Problem: Where the records below show the word "down" in a line, please copy that line.

**** Data

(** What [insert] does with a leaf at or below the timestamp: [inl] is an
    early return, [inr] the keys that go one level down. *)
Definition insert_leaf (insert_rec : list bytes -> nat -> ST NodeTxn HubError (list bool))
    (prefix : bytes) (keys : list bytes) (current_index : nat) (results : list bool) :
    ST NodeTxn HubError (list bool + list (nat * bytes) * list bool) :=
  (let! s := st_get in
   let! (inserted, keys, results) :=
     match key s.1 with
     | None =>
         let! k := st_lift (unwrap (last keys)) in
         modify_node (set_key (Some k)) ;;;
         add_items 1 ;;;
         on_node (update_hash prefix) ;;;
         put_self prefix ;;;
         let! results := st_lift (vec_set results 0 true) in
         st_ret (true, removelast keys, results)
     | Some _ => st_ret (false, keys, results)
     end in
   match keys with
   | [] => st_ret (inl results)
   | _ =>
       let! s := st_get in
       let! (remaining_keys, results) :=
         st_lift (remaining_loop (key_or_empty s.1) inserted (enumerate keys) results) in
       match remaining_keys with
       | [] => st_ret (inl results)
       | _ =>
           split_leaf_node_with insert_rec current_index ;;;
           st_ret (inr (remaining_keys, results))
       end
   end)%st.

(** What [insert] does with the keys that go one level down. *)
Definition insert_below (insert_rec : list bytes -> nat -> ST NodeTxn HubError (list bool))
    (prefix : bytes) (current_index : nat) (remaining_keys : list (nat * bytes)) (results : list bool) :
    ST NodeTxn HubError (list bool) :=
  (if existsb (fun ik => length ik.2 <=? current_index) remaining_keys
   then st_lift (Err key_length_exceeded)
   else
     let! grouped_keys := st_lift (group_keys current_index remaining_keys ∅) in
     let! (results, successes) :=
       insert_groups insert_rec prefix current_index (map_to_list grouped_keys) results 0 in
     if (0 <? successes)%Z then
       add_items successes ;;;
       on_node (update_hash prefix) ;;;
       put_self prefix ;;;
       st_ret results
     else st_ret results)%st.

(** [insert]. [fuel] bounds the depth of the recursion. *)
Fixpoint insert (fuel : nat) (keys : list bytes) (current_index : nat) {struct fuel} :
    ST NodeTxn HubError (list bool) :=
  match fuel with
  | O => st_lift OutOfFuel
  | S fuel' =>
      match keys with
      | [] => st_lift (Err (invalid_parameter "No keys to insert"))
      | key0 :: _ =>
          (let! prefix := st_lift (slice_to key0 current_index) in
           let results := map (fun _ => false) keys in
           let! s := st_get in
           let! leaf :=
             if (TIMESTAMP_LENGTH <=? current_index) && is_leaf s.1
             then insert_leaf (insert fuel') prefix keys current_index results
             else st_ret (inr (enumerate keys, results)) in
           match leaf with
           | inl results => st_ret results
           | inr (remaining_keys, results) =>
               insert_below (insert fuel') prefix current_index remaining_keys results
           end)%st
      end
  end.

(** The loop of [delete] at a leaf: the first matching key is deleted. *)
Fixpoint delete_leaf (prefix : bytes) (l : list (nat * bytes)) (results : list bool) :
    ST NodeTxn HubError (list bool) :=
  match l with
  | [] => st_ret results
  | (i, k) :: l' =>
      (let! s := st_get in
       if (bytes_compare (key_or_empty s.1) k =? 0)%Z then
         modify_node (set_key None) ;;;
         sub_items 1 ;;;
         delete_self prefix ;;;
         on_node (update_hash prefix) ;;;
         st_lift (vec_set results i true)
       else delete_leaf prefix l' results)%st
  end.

********

Response:
    early return, [inr] the keys that go one level down. *)
(** What [insert] does with the keys that go one level down. *)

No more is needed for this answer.